#### [TASK DETAILS]
Lines with the word "FastOStringStream" in them must be copied from the records below.

[Dataset entries]
▬▬▬▬▬▬

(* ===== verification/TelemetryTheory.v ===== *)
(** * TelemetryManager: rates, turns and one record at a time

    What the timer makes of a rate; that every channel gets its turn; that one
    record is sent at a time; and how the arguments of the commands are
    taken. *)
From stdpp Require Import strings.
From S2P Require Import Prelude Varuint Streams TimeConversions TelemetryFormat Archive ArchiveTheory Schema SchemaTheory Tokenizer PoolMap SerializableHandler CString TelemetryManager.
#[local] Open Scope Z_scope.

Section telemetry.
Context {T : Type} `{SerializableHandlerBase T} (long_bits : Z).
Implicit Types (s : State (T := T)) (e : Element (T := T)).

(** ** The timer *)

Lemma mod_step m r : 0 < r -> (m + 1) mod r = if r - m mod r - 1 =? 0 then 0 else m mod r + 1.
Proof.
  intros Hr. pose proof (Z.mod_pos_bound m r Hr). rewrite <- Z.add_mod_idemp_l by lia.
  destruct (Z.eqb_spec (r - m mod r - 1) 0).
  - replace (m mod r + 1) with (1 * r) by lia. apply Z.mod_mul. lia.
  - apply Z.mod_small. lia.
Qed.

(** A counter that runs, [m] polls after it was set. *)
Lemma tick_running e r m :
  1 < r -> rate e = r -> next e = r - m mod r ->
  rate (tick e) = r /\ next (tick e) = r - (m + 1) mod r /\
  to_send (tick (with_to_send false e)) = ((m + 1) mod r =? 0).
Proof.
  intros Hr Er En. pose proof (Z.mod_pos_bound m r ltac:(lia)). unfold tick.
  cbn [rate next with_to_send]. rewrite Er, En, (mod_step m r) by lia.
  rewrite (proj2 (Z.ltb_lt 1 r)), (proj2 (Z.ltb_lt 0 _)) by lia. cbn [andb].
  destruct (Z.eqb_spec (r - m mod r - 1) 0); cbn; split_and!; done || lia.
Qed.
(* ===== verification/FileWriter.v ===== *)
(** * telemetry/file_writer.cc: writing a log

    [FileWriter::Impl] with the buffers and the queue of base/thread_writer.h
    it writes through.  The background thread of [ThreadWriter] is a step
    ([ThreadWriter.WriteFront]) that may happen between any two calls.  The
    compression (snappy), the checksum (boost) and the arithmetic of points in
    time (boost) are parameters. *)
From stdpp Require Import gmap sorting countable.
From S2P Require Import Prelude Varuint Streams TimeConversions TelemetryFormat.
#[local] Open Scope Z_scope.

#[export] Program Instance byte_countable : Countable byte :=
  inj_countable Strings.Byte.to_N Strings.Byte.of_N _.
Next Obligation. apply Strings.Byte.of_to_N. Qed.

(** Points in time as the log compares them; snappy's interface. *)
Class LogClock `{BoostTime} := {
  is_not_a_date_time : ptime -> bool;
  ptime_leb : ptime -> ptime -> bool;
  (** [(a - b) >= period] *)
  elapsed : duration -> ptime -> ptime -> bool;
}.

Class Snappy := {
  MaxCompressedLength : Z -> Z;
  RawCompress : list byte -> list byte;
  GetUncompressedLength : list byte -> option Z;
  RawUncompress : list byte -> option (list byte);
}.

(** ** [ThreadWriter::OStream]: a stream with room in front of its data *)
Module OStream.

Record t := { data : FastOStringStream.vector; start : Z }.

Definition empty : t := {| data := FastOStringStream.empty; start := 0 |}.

▬▬▬▬▬▬

#### [EXERCISE OUTPUT]
Record t := { data : FastOStringStream.vector; start : Z }.
Definition empty : t := {| data := FastOStringStream.empty; start := 0 |}.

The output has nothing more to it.